*** Data to process
(** * PLNU MBA Performance Dashboard: a shallow embedding of [app.py]

    The program is a start-up script (archive extraction, CSV loading,
    merging, cleaning) followed by a Flask application whose single
    interesting view filters the merged table and plots two metrics.

    The script is embedded step by step, in the order of the source.  What
    the script delegates to its libraries (pandas' CSV reader and date
    parser, plotly's HTML writer, the Jinja template that is not part of the
    source file) is taken as a parameter of the development, collected in
    the class [World]; everything the script itself decides is a definition
    below. *)

From Stdlib Require Import ZArith Lia Ascii String.
From stdpp Require Import base option list strings gmap.

Local Open Scope string_scope.
Local Open Scope list_scope.

(** ** Text: the three string methods applied to the column labels

    A Python [str] is a sequence of code points.  A label is modelled by a
    [string] holding one character per code point, for the code points
    below 256 (Latin-1); labels with larger code points are outside the
    model. *)

Module Text.

(** [str.isspace] on one code point below 256: the characters that
    [str.strip()] removes. *)
Definition isspace (c : ascii) : bool :=
  let n := N_of_ascii c in
  ((9 <=? n) && (n <=? 13) || (28 <=? n) && (n <=? 32)
   || (n =? 133) || (n =? 160))%N.

(** [str.lower] on one code point below 256. *)
Definition lower_char (c : ascii) : ascii :=
  let n := N_of_ascii c in
  if ((65 <=? n) && (n <=? 90)
      || (192 <=? n) && (n <=? 222) && negb (n =? 215))%N
  then ascii_of_N (n + 32) else c.

Fixpoint lstrip (s : string) : string :=
  match s with
  | "" => ""
  | String c s' => if isspace c then lstrip s' else s
  end.

Fixpoint rstrip (s : string) : string :=
  match s with
  | "" => ""
  | String c s' =>
      match rstrip s' with
      | "" => if isspace c then "" else String c ""
      | r => String c r
      end
  end.
(** X7.  For a [z] that is not NaN, raising the sensitivity [k] never
    raises the tail probability. *)
Theorem tailProbFromZ_antitone_k (z : number) (k1 k2 : R) :
  z ≠ NaN → (k1 <= k2)%R →
  num_leb (tailProbFromZ z (Fin k2)) (tailProbFromZ z (Fin k1)) = true.
Proof.
  intros Hz Hk. rewrite !tailProbFromZ_of_t.
  destruct z as [| |z|]; [done|simpl; apply Rleb_true; lra| |simpl; apply Rleb_true; lra].
  simpl. apply Rleb_true, logistic_mono. lra.
Qed.

Lemma tailProbFromZ_antitone_k_witness :
  num_leb (tailProbFromZ (Fin 3) (Fin 3.5)) (tailProbFromZ (Fin 3) (Fin 2.5)) = true.
Proof.
  apply (tailProbFromZ_antitone_k (Fin 3) 2.5%R 3.5%R); [discriminate|lra].
Defined.

(** ** The tail probability against the risk thresholds *)






(** ** Order of the risk bands and the banner *)

Lemma riskLabel_cases (p : number) :
  (num_geb p (Fin 0.80) = true ∧ riskLabel p = Risk.mk "High" "danger") ∨
  (num_geb p (Fin 0.80) = false ∧ num_geb p (Fin 0.50) = true ∧
   riskLabel p = Risk.mk "Elevated" "warn") ∨
  (num_geb p (Fin 0.80) = false ∧ num_geb p (Fin 0.50) = false ∧
   riskLabel p = Risk.mk "Normal" "ok").
Proof.
  unfold riskLabel.
  destruct (num_geb p (Fin 0.80)); [by left|right].
  destruct (num_geb p (Fin 0.50)); [by left|by right].
Qed.

Lemma num_leb_trans_fin (c : R) (p q : number) :
  num_leb (Fin c) p = true → num_leb p q = true → num_leb (Fin c) q = true.
Proof.
  destruct p as [| |p|], q as [| |q|]; simpl; try done.
  rewrite !Rleb_true. lra.
Qed.

Lemma risk_rank_mono (p q : number) :
  num_leb p q = true → risk_rank (riskLabel p) ≤ risk_rank (riskLabel q).
Proof.
  intros Hpq.
  destruct (riskLabel_cases p) as [[Hp ->]|[(_ & Hp & ->)|(_ & _ & ->)]];
    destruct (riskLabel_cases q) as [[Hq ->]|[(Hq8 & Hq & ->)|(Hq8 & Hq & ->)]];
    unfold risk_rank; simpl; try lia; exfalso; unfold num_geb in *.
  - by rewrite (num_leb_trans_fin _ _ _ Hp Hpq) in Hq8.
  - by rewrite (num_leb_trans_fin _ _ _ Hp Hpq) in Hq8.
  - by rewrite (num_leb_trans_fin _ _ _ Hp Hpq) in Hq.
Qed.
(** * Icon cache of the renderer: resolution chain, cache isolation, SVG theming

    A shallow embedding of the renderer's unified icon cache, the module
    [@/lib/icon-cache] that [SourceAvatar] imports: the two stores
    [iconCache] and [logoUrlCache], the prefix views over them, the clear
    operations, [isEmoji], [loadSourceIcon], [loadSkillIcon],
    [themeSvgContent], [svgToThemedDataUrl] and [deriveServiceUrl]; of the
    hooks of [SourceAvatar] that read and fill the cache; and of the helpers
    that name a model.

    JavaScript strings are sequences of UTF-16 code units, [Map]s are finite
    maps, and the asynchronous functions run in a state-and-exception monad
    over the two stores, the outside world and the log of collaborator calls.
    Line numbers in comments are those of the module. *)

From stdpp Require Import gmap list.
From Stdlib Require Import String Ascii NArith.

Local Open Scope N_scope.

(** ** JavaScript strings *)

(** A string value is its sequence of UTF-16 code units. *)
Definition jsstring : Type := list N.

(** An ASCII literal of the source as a [jsstring]. *)
Definition lit (s : string) : jsstring :=
  List.map N_of_ascii (list_ascii_of_string s).

(** The double quote, for literals that contain one. *)
Definition dquote : jsstring := [34].

(** ToBoolean on a string: only the empty string is falsy. *)
Definition truthy (s : jsstring) : bool :=
  match s with [] => false | _ :: _ => true end.

(** ToBoolean on [string | undefined] and on [string | null]. *)
Definition truthy_opt (o : option jsstring) : bool :=
  match o with Some s => truthy s | None => false end.

(** [a ?? b] *)
Definition nullish {A : Type} (a b : option A) : option A :=
  match a with Some _ => a | None => b end.

Definition code_unit_eqb (a b : N) : bool := a =? b.

(** [s.startsWith(p)] *)
Fixpoint startsWith (s p : jsstring) {struct p} : bool :=
  match p with
  | [] => true
  | c :: p' =>
      match s with
      | [] => false
      | d :: s' => code_unit_eqb d c && startsWith s' p'
      end
  end.

(** [s.endsWith(p)] *)
Definition endsWith (s p : jsstring) : bool :=
  startsWith (rev s) (rev p).

(** [s.slice(n)] for a non-negative [n]. *)
Definition slice (s : jsstring) (n : nat) : jsstring := drop n s.

(** ** Unicode *)

(** A property of code points given by its inclusive ranges. *)
Definition in_ranges (table : list (N * N)) (cp : N) : bool :=
  existsb (fun r => (fst r <=? cp) && (cp <=? snd r)) table.

(** [Emoji_Presentation=Yes] in Unicode 14.0 (emoji-data.txt). The engine's
    table depends on its Unicode version, so the model of the code below takes
    the two properties as parameters; these tables instantiate them. *)
Definition Emoji_Presentation_14 : list (N * N) := [
  (0x231A, 0x231B); (0x23E9, 0x23EC); (0x23F0, 0x23F0); (0x23F3, 0x23F3);
  (0x25FD, 0x25FE); (0x2614, 0x2615); (0x2648, 0x2653); (0x267F, 0x267F);
  (0x2693, 0x2693); (0x26A1, 0x26A1); (0x26AA, 0x26AB); (0x26BD, 0x26BE);
  (0x26C4, 0x26C5); (0x26CE, 0x26CE); (0x26D4, 0x26D4); (0x26EA, 0x26EA);
  (0x26F2, 0x26F3); (0x26F5, 0x26F5); (0x26FA, 0x26FA); (0x26FD, 0x26FD);
  (0x2705, 0x2705); (0x270A, 0x270B); (0x2728, 0x2728); (0x274C, 0x274C);
  (0x274E, 0x274E); (0x2753, 0x2755); (0x2757, 0x2757); (0x2795, 0x2797);
  (0x27B0, 0x27B0); (0x27BF, 0x27BF); (0x2B1B, 0x2B1C); (0x2B50, 0x2B50);
  (0x2B55, 0x2B55); (0x1F004, 0x1F004); (0x1F0CF, 0x1F0CF);
  (0x1F18E, 0x1F18E); (0x1F191, 0x1F19A); (0x1F1E6, 0x1F1FF);
  (0x1F201, 0x1F201); (0x1F21A, 0x1F21A); (0x1F22F, 0x1F22F);
  (0x1F232, 0x1F236); (0x1F238, 0x1F23A); (0x1F250, 0x1F251);
  (0x1F300, 0x1F320); (0x1F32D, 0x1F335); (0x1F337, 0x1F37C);
  (0x1F37E, 0x1F393); (0x1F3A0, 0x1F3CA); (0x1F3CF, 0x1F3D3);
  (0x1F3E0, 0x1F3F0); (0x1F3F4, 0x1F3F4); (0x1F3F8, 0x1F43E);
  (0x1F440, 0x1F440); (0x1F442, 0x1F4FC); (0x1F4FF, 0x1F53D);
  (0x1F54B, 0x1F54E); (0x1F550, 0x1F567); (0x1F57A, 0x1F57A);
  (0x1F595, 0x1F596); (0x1F5A4, 0x1F5A4); (0x1F5FB, 0x1F64F);
  (0x1F680, 0x1F6C5); (0x1F6CC, 0x1F6CC); (0x1F6D0, 0x1F6D2);
  (0x1F6D5, 0x1F6D7); (0x1F6DD, 0x1F6DF); (0x1F6EB, 0x1F6EC);
  (0x1F6F4, 0x1F6FC); (0x1F7E0, 0x1F7EB); (0x1F7F0, 0x1F7F0);
  (0x1F90C, 0x1F93A); (0x1F93C, 0x1F945); (0x1F947, 0x1F9FF);
  (0x1FA70, 0x1FA74); (0x1FA78, 0x1FA7C); (0x1FA80, 0x1FA86);
  (0x1FA90, 0x1FAAC); (0x1FAB0, 0x1FABA); (0x1FAC0, 0x1FAC5);
  (0x1FAD0, 0x1FAD9); (0x1FAE0, 0x1FAE7); (0x1FAF0, 0x1FAF6)
].

(** [Emoji=Yes] in Unicode 14.0 (emoji-data.txt). *)
Definition Emoji_14 : list (N * N) := [
  (0x23, 0x23); (0x2A, 0x2A); (0x30, 0x39); (0xA9, 0xA9); (0xAE, 0xAE);
  (0x203C, 0x203C); (0x2049, 0x2049); (0x2122, 0x2122); (0x2139, 0x2139);
  (0x2194, 0x2199); (0x21A9, 0x21AA); (0x231A, 0x231B); (0x2328, 0x2328);
  (0x23CF, 0x23CF); (0x23E9, 0x23F3); (0x23F8, 0x23FA); (0x24C2, 0x24C2);
  (0x25AA, 0x25AB); (0x25B6, 0x25B6); (0x25C0, 0x25C0); (0x25FB, 0x25FE);
  (0x2600, 0x2604); (0x260E, 0x260E); (0x2611, 0x2611); (0x2614, 0x2615);
  (0x2618, 0x2618); (0x261D, 0x261D); (0x2620, 0x2620); (0x2622, 0x2623);
  (0x2626, 0x2626); (0x262A, 0x262A); (0x262E, 0x262F); (0x2638, 0x263A);
  (0x2640, 0x2640); (0x2642, 0x2642); (0x2648, 0x2653); (0x265F, 0x2660);
  (0x2663, 0x2663); (0x2665, 0x2666); (0x2668, 0x2668); (0x267B, 0x267B);
  (0x267E, 0x267F); (0x2692, 0x2697); (0x2699, 0x2699); (0x269B, 0x269C);
  (0x26A0, 0x26A1); (0x26A7, 0x26A7); (0x26AA, 0x26AB); (0x26B0, 0x26B1);
  (0x26BD, 0x26BE); (0x26C4, 0x26C5); (0x26C8, 0x26C8); (0x26CE, 0x26CF);
  (0x26D1, 0x26D1); (0x26D3, 0x26D4); (0x26E9, 0x26EA); (0x26F0, 0x26F5);
  (0x26F7, 0x26FA); (0x26FD, 0x26FD); (0x2702, 0x2702); (0x2705, 0x2705);
  (0x2708, 0x270D); (0x270F, 0x270F); (0x2712, 0x2712); (0x2714, 0x2714);
  (0x2716, 0x2716); (0x271D, 0x271D); (0x2721, 0x2721); (0x2728, 0x2728);
  (0x2733, 0x2734); (0x2744, 0x2744); (0x2747, 0x2747); (0x274C, 0x274C);
  (0x274E, 0x274E); (0x2753, 0x2755); (0x2757, 0x2757); (0x2763, 0x2764);
  (0x2795, 0x2797); (0x27A1, 0x27A1); (0x27B0, 0x27B0); (0x27BF, 0x27BF);
  (0x2934, 0x2935); (0x2B05, 0x2B07); (0x2B1B, 0x2B1C); (0x2B50, 0x2B50);
  (0x2B55, 0x2B55); (0x3030, 0x3030); (0x303D, 0x303D); (0x3297, 0x3297);
  (0x3299, 0x3299); (0x1F004, 0x1F004); (0x1F0CF, 0x1F0CF);
  (0x1F170, 0x1F171); (0x1F17E, 0x1F17F); (0x1F18E, 0x1F18E);
  (0x1F191, 0x1F19A); (0x1F1E6, 0x1F1FF); (0x1F201, 0x1F202);
  (0x1F21A, 0x1F21A); (0x1F22F, 0x1F22F); (0x1F232, 0x1F23A);
  (0x1F250, 0x1F251); (0x1F300, 0x1F321); (0x1F324, 0x1F393);
  (0x1F396, 0x1F397); (0x1F399, 0x1F39B); (0x1F39E, 0x1F3F0);
  (0x1F3F3, 0x1F3F5); (0x1F3F7, 0x1F4FD); (0x1F4FF, 0x1F53D);
  (0x1F549, 0x1F54E); (0x1F550, 0x1F567); (0x1F56F, 0x1F570);
  (0x1F573, 0x1F57A); (0x1F587, 0x1F587); (0x1F58A, 0x1F58D);
  (0x1F590, 0x1F590); (0x1F595, 0x1F596); (0x1F5A4, 0x1F5A5);
  (0x1F5A8, 0x1F5A8); (0x1F5B1, 0x1F5B2); (0x1F5BC, 0x1F5BC);
  (0x1F5C2, 0x1F5C4); (0x1F5D1, 0x1F5D3); (0x1F5DC, 0x1F5DE);
  (0x1F5E1, 0x1F5E1); (0x1F5E3, 0x1F5E3); (0x1F5E8, 0x1F5E8);
  (0x1F5EF, 0x1F5EF); (0x1F5F3, 0x1F5F3); (0x1F5FA, 0x1F64F);
  (0x1F680, 0x1F6C5); (0x1F6CB, 0x1F6D2); (0x1F6D5, 0x1F6D7);
  (0x1F6DD, 0x1F6E5); (0x1F6E9, 0x1F6E9); (0x1F6EB, 0x1F6EC);
  (0x1F6F0, 0x1F6F0); (0x1F6F3, 0x1F6FC); (0x1F7E0, 0x1F7EB);
  (0x1F7F0, 0x1F7F0); (0x1F90C, 0x1F93A); (0x1F93C, 0x1F945);
  (0x1F947, 0x1F9FF); (0x1FA70, 0x1FA74); (0x1FA78, 0x1FA7C);
  (0x1FA80, 0x1FA86); (0x1FA90, 0x1FAAC); (0x1FAB0, 0x1FABA);
  (0x1FAC0, 0x1FAC5); (0x1FAD0, 0x1FAD9); (0x1FAE0, 0x1FAE7);
  (0x1FAF0, 0x1FAF6)
].

Definition isLeadSurrogate (c : N) : bool := (0xD800 <=? c) && (c <=? 0xDBFF).
Definition isTrailSurrogate (c : N) : bool := (0xDC00 <=? c) && (c <=? 0xDFFF).

(** The code points a regular expression with the [u] flag sees: a lead
    surrogate followed by a trail surrogate is one code point, any other code
    unit stands for itself. *)
Fixpoint toCodePoints (s : jsstring) : list N :=
  match s with
  | [] => []
  | c :: r =>
      match r with
      | d :: r' =>
          if isLeadSurrogate c && isTrailSurrogate d
          then (0x10000 + (c - 0xD800) * 0x400 + (d - 0xDC00)) :: toCodePoints r'
          else c :: toCodePoints r
      | [] => [c]
      end
  end.

Definition ZWJ : N := 0x200D.
Definition VS16 : N := 0xFE0F.

(** ** Emoji detection (lines 148-156) *)

Section Emoji.
(** [\p{Emoji_Presentation}] and [\p{Emoji}] of the engine. *)
Variable Emoji_Presentation Emoji : N -> bool.

(** [(?:\u200D(?:\p{Emoji_Presentation}|\p{Emoji}\uFE0F))*$] on the
    remaining code points. The engine tries the alternatives in order and
    backtracks, so a match exists exactly when one of them leads to the end
    of the input. *)
Fixpoint emojiTail (cps : list N) : bool :=
  match cps with
  | [] => true
  | z :: r =>
      (z =? ZWJ) &&
      match r with
      | [] => false
      | c :: r1 =>
          (Emoji_Presentation c && emojiTail r1)
          || match r1 with
             | [] => false
             | v :: r2 => Emoji c && (v =? VS16) && emojiTail r2
             end
      end
  end.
******
_About this task_
Copy, from the material above, each line in which the string "stores" occurs.

_Answer section_
    [@/lib/icon-cache] that [SourceAvatar] imports: the two stores
    over the two stores, the outside world and the log of collaborator calls.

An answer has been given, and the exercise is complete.